WHAT YOU ARE ASKED TO DO: Lines from the top of the listing down to the one with "(List.length rest < fuel)%nat ->", inclusive, are to be copied exactly.

+ + + + +

(** The harvest of a channel from the state reached after the messages
    [taken]: the loop ends with what the quota allows of [rest] added,
    in the order of the channel. *)
Lemma channel_harvest (channel_id : string) (total_limit : option Z)
    (batch_size : Z) :
  1 <= batch_size <= 100 ->
  forall fuel taken rest ids_t ids_r log,
    has_ids taken ids_t -> has_ids rest ids_r ->
    descending (ids_t ++ ids_r) = true ->
    (List.length rest < fuel)%nat ->
    fst (batch_loop (channel_transport (taken ++ rest)) channel_id total_limit
                    batch_size None fuel
                    (map (normalized channel_id) taken)
                    (last_id (map (normalized channel_id) taken)) log)
    = Some (Returned
              (map (normalized channel_id)
                   (taken ++ within_quota (quota total_limit (len taken)) rest))).
Proof.
  intros Hbs.
  induction fuel as [|fuel IH];
    intros taken rest ids_t ids_r log Ht Hr Hd Hfuel; [lia|].
  cbn [batch_loop]. unfold batch_step. rewrite len_map.
  pose proof (current_batch_size_quota total_limit batch_size (len taken)) as Hq.
  destruct (current_batch_size total_limit batch_size (len taken)) as [size|].
  2:{ destruct Hq as (q & -> & Hq). cbn [fst within_quota].
      replace (Z.to_nat q) with 0%nat by lia. simpl. now rewrite app_nil_r. }
  assert (Hsize : 1 <= size <= 100).
  { destruct (quota total_limit (len taken)); [destruct Hq|]; lia. }
  set (n := Z.to_nat size).
  assert (Hpage : fst (get_messages (channel_transport (taken ++ rest)) log
                         channel_id size
                         (last_id (map (normalized channel_id) taken)) None)
                  = map (normalized channel_id) (firstn n rest)).
  { rewrite (get_messages_body _ _ _ _ _ _ (firstn n rest)).
    - now rewrite (has_ids_normalizable _ _ (has_ids_firstn n _ _ Hr)).
    - replace (Z.min size 100) with size by lia.
      now apply (channel_transport_next _ _ _ _ ids_t ids_r). }
  replace (if len taken =? 0 then None else None) with (@None Z)
    by now destruct (len taken =? 0).
  destruct (get_messages (channel_transport (taken ++ rest)) log channel_id
                         size (last_id (map (normalized channel_id) taken))
                         None) as [messages log'] eqn:Hget.
  cbn [fst] in Hpage. subst messages.
  assert (Hwant : within_quota (quota total_limit (len taken)) rest
                  = firstn n rest
                    ++ within_quota (quota total_limit (len taken + size))
                                    (skipn n rest)).
  { unfold quota in *. destruct total_limit as [B|]; cbn [within_quota].
    - destruct (0 <? B); cbn [within_quota].
      + destruct Hq as [Hq ->].
        replace (Z.to_nat (B - len taken))
          with (Z.to_nat (Z.min batch_size (B - len taken))
                + Z.to_nat (B - (len taken
                                 + Z.min batch_size (B - len taken))))%nat
          by lia.
        apply firstn_plus.
      + symmetry. apply firstn_skipn.
    - symmetry. apply firstn_skipn. }
  destruct (Nat.lt_ge_cases (List.length rest) n) as [Hshort|Hfull].
  - (* the channel ends within this page *)
    rewrite firstn_short in * by lia.
    assert (Hnone : within_quota (quota total_limit (len taken + size))
                                 (skipn n rest) = []).
    { rewrite skipn_all2 by lia.
      destruct (quota total_limit (len taken + size)); cbn;
        now rewrite ?firstn_nil. }
    rewrite Hwant, Hnone, app_nil_r.
    destruct rest as [|r0 rest']; [cbn; now rewrite app_nil_r|].
    cbn [map]. fold (map (normalized channel_id) rest').
    change (normalized channel_id r0 :: map (normalized channel_id) rest')
      with (map (normalized channel_id) (r0 :: rest')).
    assert (Hlt : (len (map (normalized channel_id) (r0 :: rest')) <? size)
                  = true).
    { apply Z.ltb_lt. rewrite len_map. unfold len, n in *. lia. }
    cbn [map] in *. rewrite Hlt. cbn [fst]. now rewrite map_app.
  - (* a full page: the walk goes on *)
    assert (Hlen : len (map (normalized channel_id) (firstn n rest)) = size).
    { rewrite len_map. unfold len. rewrite firstn_length_le by assumption.
      unfold n. lia. }
    destruct (map (normalized channel_id) (firstn n rest)) as [|m0 ms] eqn:Hmap;
      [unfold len in Hlen; simpl in Hlen; lia|].
    rewrite Hlen, Z.ltb_irrefl. rewrite <- Hmap.
    rewrite <- (last_id_app (map (normalized channel_id) taken))
      by (rewrite Hmap; discriminate).
    rewrite <- map_app.
    assert (Hlen' : len (taken ++ firstn n rest) = len taken + size).
    { unfold len. rewrite length_app, firstn_length_le by assumption.
      unfold n. lia. }
    replace (taken ++ rest) with ((taken ++ firstn n rest) ++ skipn n rest)
      by now rewrite <- app_assoc, firstn_skipn.
    rewrite (IH (taken ++ firstn n rest) (skipn n rest)
                (ids_t ++ firstn n ids_r) (skipn n ids_r)).
    + rewrite Hlen', Hwant. now rewrite <- !app_assoc.
    + apply has_ids_app; [assumption | now apply has_ids_firstn].
    + now apply has_ids_skipn.
    + now rewrite <- app_assoc, firstn_skipn.
    + rewrite length_skipn. unfold n in *. lia.
Qed.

+ + + + +

PROBLEM SOLUTION:
(** The harvest of a channel from the state reached after the messages
    [taken]: the loop ends with what the quota allows of [rest] added,
    in the order of the channel. *)
Lemma channel_harvest (channel_id : string) (total_limit : option Z)
    (batch_size : Z) :
  1 <= batch_size <= 100 ->
  forall fuel taken rest ids_t ids_r log,
    has_ids taken ids_t -> has_ids rest ids_r ->
    descending (ids_t ++ ids_r) = true ->
    (List.length rest < fuel)%nat ->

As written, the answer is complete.